## ASSIGNMENT:
Check every line below for the word "Some" and show those that hold it.
/---
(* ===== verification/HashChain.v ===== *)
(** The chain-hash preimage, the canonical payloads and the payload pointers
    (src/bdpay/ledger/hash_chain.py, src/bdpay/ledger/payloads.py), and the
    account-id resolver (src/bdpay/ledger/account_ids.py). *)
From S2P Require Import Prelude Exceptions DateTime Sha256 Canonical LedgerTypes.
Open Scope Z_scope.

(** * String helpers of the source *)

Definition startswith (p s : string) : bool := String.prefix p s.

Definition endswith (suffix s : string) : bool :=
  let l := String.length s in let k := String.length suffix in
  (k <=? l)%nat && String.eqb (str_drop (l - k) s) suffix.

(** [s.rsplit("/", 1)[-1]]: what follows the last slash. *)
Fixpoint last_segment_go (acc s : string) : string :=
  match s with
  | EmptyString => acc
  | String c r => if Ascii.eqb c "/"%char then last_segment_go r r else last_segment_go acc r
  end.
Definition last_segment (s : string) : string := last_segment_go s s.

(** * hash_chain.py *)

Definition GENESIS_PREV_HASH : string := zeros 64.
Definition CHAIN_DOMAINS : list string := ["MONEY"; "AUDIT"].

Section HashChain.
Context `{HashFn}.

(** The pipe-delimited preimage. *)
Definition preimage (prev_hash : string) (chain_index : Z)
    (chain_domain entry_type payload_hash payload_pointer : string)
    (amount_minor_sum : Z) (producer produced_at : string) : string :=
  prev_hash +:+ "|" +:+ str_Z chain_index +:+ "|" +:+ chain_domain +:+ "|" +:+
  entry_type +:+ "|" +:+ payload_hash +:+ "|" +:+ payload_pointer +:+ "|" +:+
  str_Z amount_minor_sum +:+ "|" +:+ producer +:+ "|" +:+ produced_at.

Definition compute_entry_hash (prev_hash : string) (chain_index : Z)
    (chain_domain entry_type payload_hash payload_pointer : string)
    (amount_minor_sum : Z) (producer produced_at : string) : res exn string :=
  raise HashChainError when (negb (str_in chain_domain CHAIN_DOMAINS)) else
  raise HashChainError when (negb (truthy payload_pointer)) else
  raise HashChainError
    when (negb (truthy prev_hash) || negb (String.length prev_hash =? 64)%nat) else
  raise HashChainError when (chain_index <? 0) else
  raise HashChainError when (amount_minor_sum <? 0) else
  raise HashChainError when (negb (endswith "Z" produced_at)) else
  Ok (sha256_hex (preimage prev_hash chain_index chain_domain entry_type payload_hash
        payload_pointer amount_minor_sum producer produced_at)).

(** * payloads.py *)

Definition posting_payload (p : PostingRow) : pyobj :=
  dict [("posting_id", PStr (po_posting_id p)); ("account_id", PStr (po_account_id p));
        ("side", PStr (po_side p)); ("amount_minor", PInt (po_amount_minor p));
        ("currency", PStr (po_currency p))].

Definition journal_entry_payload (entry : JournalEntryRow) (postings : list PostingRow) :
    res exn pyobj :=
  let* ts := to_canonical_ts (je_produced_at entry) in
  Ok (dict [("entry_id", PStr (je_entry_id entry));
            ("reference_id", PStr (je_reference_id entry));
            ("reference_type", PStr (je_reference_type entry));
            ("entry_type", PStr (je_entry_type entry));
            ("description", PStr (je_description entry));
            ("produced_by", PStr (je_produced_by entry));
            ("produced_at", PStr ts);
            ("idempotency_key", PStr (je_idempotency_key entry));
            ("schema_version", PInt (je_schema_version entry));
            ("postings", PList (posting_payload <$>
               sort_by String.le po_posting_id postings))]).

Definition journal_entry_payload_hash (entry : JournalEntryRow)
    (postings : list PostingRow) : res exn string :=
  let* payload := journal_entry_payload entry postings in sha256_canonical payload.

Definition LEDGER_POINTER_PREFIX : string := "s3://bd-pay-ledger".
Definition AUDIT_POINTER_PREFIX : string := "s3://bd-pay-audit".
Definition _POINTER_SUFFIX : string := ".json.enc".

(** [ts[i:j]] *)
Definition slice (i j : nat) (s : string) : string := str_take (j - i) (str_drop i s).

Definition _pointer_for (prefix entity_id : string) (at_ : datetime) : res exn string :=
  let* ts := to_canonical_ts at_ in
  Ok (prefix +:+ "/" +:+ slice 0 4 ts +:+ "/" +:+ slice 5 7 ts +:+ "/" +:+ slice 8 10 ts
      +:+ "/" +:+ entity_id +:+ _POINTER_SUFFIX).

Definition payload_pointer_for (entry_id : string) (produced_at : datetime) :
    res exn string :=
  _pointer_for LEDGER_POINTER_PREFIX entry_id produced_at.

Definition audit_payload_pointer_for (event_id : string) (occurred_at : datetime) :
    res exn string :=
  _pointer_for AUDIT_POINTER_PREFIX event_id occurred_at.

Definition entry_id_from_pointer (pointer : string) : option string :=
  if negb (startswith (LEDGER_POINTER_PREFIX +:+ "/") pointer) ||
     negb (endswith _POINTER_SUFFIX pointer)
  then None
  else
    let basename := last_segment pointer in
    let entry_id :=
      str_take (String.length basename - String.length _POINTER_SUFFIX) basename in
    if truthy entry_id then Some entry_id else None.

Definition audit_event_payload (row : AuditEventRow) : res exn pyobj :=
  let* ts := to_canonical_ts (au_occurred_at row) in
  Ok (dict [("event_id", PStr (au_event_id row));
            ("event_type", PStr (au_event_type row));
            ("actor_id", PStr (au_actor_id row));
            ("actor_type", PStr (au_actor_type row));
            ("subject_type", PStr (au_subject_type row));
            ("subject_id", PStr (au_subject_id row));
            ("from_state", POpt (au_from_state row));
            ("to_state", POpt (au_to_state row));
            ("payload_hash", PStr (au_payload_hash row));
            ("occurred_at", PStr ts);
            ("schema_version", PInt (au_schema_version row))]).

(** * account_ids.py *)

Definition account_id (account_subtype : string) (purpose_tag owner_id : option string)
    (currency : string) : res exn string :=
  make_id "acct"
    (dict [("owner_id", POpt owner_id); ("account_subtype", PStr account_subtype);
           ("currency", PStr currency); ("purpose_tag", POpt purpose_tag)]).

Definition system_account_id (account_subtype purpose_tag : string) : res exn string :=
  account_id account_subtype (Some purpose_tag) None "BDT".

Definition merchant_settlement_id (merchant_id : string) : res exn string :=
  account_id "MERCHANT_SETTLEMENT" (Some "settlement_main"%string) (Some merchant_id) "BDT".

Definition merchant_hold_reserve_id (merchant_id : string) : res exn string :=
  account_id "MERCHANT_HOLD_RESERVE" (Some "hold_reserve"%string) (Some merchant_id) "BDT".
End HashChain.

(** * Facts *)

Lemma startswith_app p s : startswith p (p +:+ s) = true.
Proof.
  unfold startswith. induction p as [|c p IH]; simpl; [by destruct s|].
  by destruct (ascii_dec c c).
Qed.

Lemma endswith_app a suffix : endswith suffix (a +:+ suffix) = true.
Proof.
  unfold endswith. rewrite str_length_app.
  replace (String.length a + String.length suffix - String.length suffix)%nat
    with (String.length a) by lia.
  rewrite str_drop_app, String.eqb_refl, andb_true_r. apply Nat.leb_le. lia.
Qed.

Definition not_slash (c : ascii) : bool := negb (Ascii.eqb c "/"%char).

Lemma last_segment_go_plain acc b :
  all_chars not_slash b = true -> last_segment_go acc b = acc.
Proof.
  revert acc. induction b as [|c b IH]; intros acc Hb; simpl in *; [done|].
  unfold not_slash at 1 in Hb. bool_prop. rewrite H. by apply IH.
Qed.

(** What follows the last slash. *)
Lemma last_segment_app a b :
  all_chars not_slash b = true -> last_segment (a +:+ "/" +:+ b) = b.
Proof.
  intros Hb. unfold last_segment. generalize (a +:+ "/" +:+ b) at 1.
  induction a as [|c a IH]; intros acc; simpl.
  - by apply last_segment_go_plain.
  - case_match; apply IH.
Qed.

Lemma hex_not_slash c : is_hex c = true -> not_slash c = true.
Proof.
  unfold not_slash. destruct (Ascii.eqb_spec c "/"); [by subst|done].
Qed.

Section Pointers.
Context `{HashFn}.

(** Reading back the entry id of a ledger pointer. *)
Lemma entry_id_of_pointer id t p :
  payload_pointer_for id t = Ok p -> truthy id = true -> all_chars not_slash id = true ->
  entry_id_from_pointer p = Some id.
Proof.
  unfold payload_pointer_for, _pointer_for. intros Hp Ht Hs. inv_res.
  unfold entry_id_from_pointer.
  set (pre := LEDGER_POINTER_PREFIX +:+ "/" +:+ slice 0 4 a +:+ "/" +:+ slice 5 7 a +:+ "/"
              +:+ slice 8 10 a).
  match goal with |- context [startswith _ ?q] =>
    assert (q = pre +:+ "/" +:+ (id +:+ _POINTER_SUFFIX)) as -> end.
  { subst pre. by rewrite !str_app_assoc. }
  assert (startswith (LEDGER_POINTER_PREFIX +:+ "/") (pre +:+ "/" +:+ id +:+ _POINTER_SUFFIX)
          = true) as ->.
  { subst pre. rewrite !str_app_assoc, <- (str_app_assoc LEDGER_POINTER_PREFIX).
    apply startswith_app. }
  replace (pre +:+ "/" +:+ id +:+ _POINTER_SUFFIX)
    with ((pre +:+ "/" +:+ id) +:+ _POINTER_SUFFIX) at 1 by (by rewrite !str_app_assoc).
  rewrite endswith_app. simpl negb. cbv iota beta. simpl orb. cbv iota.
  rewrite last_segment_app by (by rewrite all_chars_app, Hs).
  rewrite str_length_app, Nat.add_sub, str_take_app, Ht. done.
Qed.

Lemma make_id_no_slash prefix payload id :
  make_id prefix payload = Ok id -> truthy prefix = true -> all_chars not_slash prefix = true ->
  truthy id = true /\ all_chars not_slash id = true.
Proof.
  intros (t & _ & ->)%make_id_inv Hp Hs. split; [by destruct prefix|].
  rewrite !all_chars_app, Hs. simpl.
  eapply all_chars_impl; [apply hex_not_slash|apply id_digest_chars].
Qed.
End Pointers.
\---
## THE COMPLETED TASK:
    if truthy entry_id then Some entry_id else None.
  account_id account_subtype (Some purpose_tag) None "BDT".
  account_id "MERCHANT_SETTLEMENT" (Some "settlement_main"%string) (Some merchant_id) "BDT".
  account_id "MERCHANT_HOLD_RESERVE" (Some "hold_reserve"%string) (Some merchant_id) "BDT".
  entry_id_from_pointer p = Some id.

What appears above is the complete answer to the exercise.